WHAT YOU ARE ASKED TO DO:
All lines from the opening of the data to the line containing "(fixed_elements : option" must be returned unchanged, and only those lines.

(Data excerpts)
(** ** The optimizer object (optimizer.py, lines 8-19)

    The attribute [best_fitness_history] is mutable and lives in the world
    (see below); the others are set once by [__init__]. *)

Record GeneticLayoutOptimizer : Type := mkOptimizer {
  room_length : Q;
  room_width : Q;
  furniture_list : list Furniture.t;
  fixed_elements : list FixedElement.t;
  population_size : nat;
  generations : nat;
  mutation_rate : Q;
  elitism_count : nat
}.

(** [GeneticLayoutOptimizer.__init__]: every argument is stored as given;
    [fixed_elements=None] becomes the empty list.  Nothing is validated. *)
Definition optimizer_init (room_length room_width : Q)
    (furniture_list : list Furniture.t)
    (fixed_elements : option (list FixedElement.t))
    (population_size generations : nat) (mutation_rate : Q)
    (elitism_count : nat) : GeneticLayoutOptimizer :=
  mkOptimizer room_length room_width furniture_list
    (match fixed_elements with Some l => l | None => [] end)
    population_size generations mutation_rate elitism_count.

(** ** Exceptions *)

Inductive exn : Type := ValueError | IndexError.

Inductive result (A : Type) : Type :=
| Ok (a : A)
| Raise (e : exn).
Arguments Ok {A} a.
Arguments Raise {A} e.

(** [l[i]] for a natural index. *)
Definition index {A} (l : list A) (i : nat) : result A :=
  match l !! i with
  | Some a => Ok a
  | None => Raise IndexError
  end.

(** ** Fitness evaluation (optimizer.py, lines 51-121) *)

(** Lines 59-62: the test between an item and a fixed element. *)
Definition overlaps_fixed (furniture : Furniture.t) (element : FixedElement.t) : bool :=
  Qlt_bool (Furniture.x furniture) (FixedElement.x element + FixedElement.width element)
  && Qlt_bool (FixedElement.x element) (Furniture.x furniture + Furniture.length furniture)
  && Qlt_bool (Furniture.y furniture) (FixedElement.y element + FixedElement.length element)
  && Qlt_bool (FixedElement.y element) (Furniture.y furniture + Furniture.width furniture).

(** Lines 71-74: the test between two items. *)
Definition overlaps_furniture (furn1 furn2 : Furniture.t) : bool :=
  Qlt_bool (Furniture.x furn1) (Furniture.x furn2 + Furniture.length furn2)
  && Qlt_bool (Furniture.x furn2) (Furniture.x furn1 + Furniture.length furn1)
  && Qlt_bool (Furniture.y furn1) (Furniture.y furn2 + Furniture.width furn2)
  && Qlt_bool (Furniture.y furn2) (Furniture.y furn1 + Furniture.width furn1).

(** Lines 57-63: the two nested loops over items and fixed elements. *)
Definition fixed_overlap_loop (individual : list Furniture.t)
    (elements : list FixedElement.t) (score : Q) : Q :=
  fold_left (fun score furniture =>
    fold_left (fun score element =>
      if overlaps_fixed furniture element then score - 20 else score)
      elements score)
    individual score.

(** Lines 66-75: [for i in range(len(individual))],
    [for j in range(i+1, len(individual))]. *)
Definition furniture_overlap_loop (individual : list Furniture.t) (score : Q) : Q :=
  let n := List.length individual in
  fold_left (fun score i =>
    fold_left (fun score j =>
      let furn1 := individual !!! i in
      let furn2 := individual !!! j in
      if overlaps_furniture furn1 furn2 then score - 15 else score)
      (seq (i + 1) (n - (i + 1))) score)
    (seq 0 n) score.

(** Lines 80-85: the distance of an item to the nearest wall. *)
Definition min_wall_dist (self : GeneticLayoutOptimizer) (furniture : Furniture.t) : Q :=
  let dist_left := Furniture.x furniture in
  let dist_right := room_length self - (Furniture.x furniture + Furniture.length furniture) in
  let dist_top := Furniture.y furniture in
  let dist_bottom := room_width self - (Furniture.y furniture + Furniture.width furniture) in
  py_min4 dist_left dist_right dist_top dist_bottom.

(** Lines 78-88. *)
Definition wall_loop (self : GeneticLayoutOptimizer)
    (individual : list Furniture.t) (score : Q) : Q :=
  fold_left (fun score furniture =>
    if Qlt_bool (min_wall_dist self furniture) (1 # 10) then score + 5 else score)
    individual score.

(** *** The occupancy grid *)

Definition grid_size : Q := 20.

(** A slice bound normalised against an axis of [n] entries: a negative
    bound counts from the end, and the outcome is clipped to [0..n]. *)
Definition clip (n : nat) (i : Z) : nat :=
  let i := if (i <? 0)%Z then (i + Z.of_nat n)%Z else i in
  if (i <? 0)%Z then 0%nat
  else if (Z.of_nat n <? i)%Z then n
  else Z.to_nat i.

Definition in_range (lo hi i : nat) : bool := (lo <=? i)%nat && (i <? hi)%nat.

(** [grid[y1:y2, x1:x2] = 1] on a grid of [rows] by [cols] cells; [true]
    stands for an occupied cell. *)
Definition slice_assign (rows cols : nat) (y1 y2 x1 x2 : Z)
    (grid : list (list bool)) : list (list bool) :=
  let r1 := clip rows y1 in
  let r2 := clip rows y2 in
  let c1 := clip cols x1 in
  let c2 := clip cols x2 in
  imap (fun r row =>
    if in_range r1 r2 r
    then imap (fun c cell => if in_range c1 c2 c then true else cell) row
    else row) grid.

(** Lines 96-101. *)
Definition add_fixed_elements (rows cols : nat) (elements : list FixedElement.t)
    (grid : list (list bool)) : list (list bool) :=
  fold_left (fun grid element =>
    let x1 := py_int (FixedElement.x element * grid_size) in
    let y1 := py_int (FixedElement.y element * grid_size) in
    let x2 := py_int ((FixedElement.x element + FixedElement.width element) * grid_size) in
    let y2 := py_int ((FixedElement.y element + FixedElement.length element) * grid_size) in
    slice_assign rows cols y1 y2 x1 x2 grid) elements grid.

(** Lines 104-109. *)
Definition add_furniture (rows cols : nat) (individual : list Furniture.t)
    (grid : list (list bool)) : list (list bool) :=
  fold_left (fun grid furn =>
    let x1 := py_int (Furniture.x furn * grid_size) in
    let y1 := py_int (Furniture.y furn * grid_size) in
    let x2 := py_int ((Furniture.x furn + Furniture.length furn) * grid_size) in
    let y2 := py_int ((Furniture.y furn + Furniture.width furn) * grid_size) in
    slice_assign rows cols y1 y2 x1 x2 grid) individual grid.

(** [np.sum(grid == 0)] *)
Definition empty_cells (grid : list (list bool)) : nat :=
  list_sum (map (fun row => List.length (filter (fun c => c = false) row)) grid).

(** Lines 112-114: [None] stands for the not-a-number that the division
    yields when the grid has no cell. *)
Definition walkability (rows cols : nat) (grid : list (list bool)) : option Q :=
  let total_cells := (rows * cols)%nat in
  match total_cells with
  | O => None
  | S _ => Some (inject_Z (Z.of_nat (empty_cells grid)) / inject_Z (Z.of_nat total_cells))
  end.

(** Lines 54-88: the score before the walkability reward. *)
Definition overlap_and_wall_score (self : GeneticLayoutOptimizer)
    (individual : list Furniture.t) : Q :=
  let score := 100 in
  let score := fixed_overlap_loop individual (fixed_elements self) score in
  let score := furniture_overlap_loop individual score in
  wall_loop self individual score.

(** Lines 92-109: the grid, or [ValueError] from [np.zeros] on a negative
    dimension. *)
Definition occupancy_grid (self : GeneticLayoutOptimizer)
    (individual : list Furniture.t) : result (nat * nat * list (list bool)) :=
  let rows := py_int (room_width self * grid_size) in
  let cols := py_int (room_length self * grid_size) in
  if ((rows <? 0) || (cols <? 0))%Z then Raise ValueError
  else
    let rows := Z.to_nat rows in
    let cols := Z.to_nat cols in
    let grid := repeat (repeat false cols) rows in
    let grid := add_fixed_elements rows cols (fixed_elements self) grid in
    let grid := add_furniture rows cols individual grid in
    Ok (rows, cols, grid).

SOLUTION:
(** ** The optimizer object (optimizer.py, lines 8-19)

    The attribute [best_fitness_history] is mutable and lives in the world
    (see below); the others are set once by [__init__]. *)

Record GeneticLayoutOptimizer : Type := mkOptimizer {
  room_length : Q;
  room_width : Q;
  furniture_list : list Furniture.t;
  fixed_elements : list FixedElement.t;
  population_size : nat;
  generations : nat;
  mutation_rate : Q;
  elitism_count : nat
}.

(** [GeneticLayoutOptimizer.__init__]: every argument is stored as given;
    [fixed_elements=None] becomes the empty list.  Nothing is validated. *)
Definition optimizer_init (room_length room_width : Q)
    (furniture_list : list Furniture.t)
    (fixed_elements : option (list FixedElement.t))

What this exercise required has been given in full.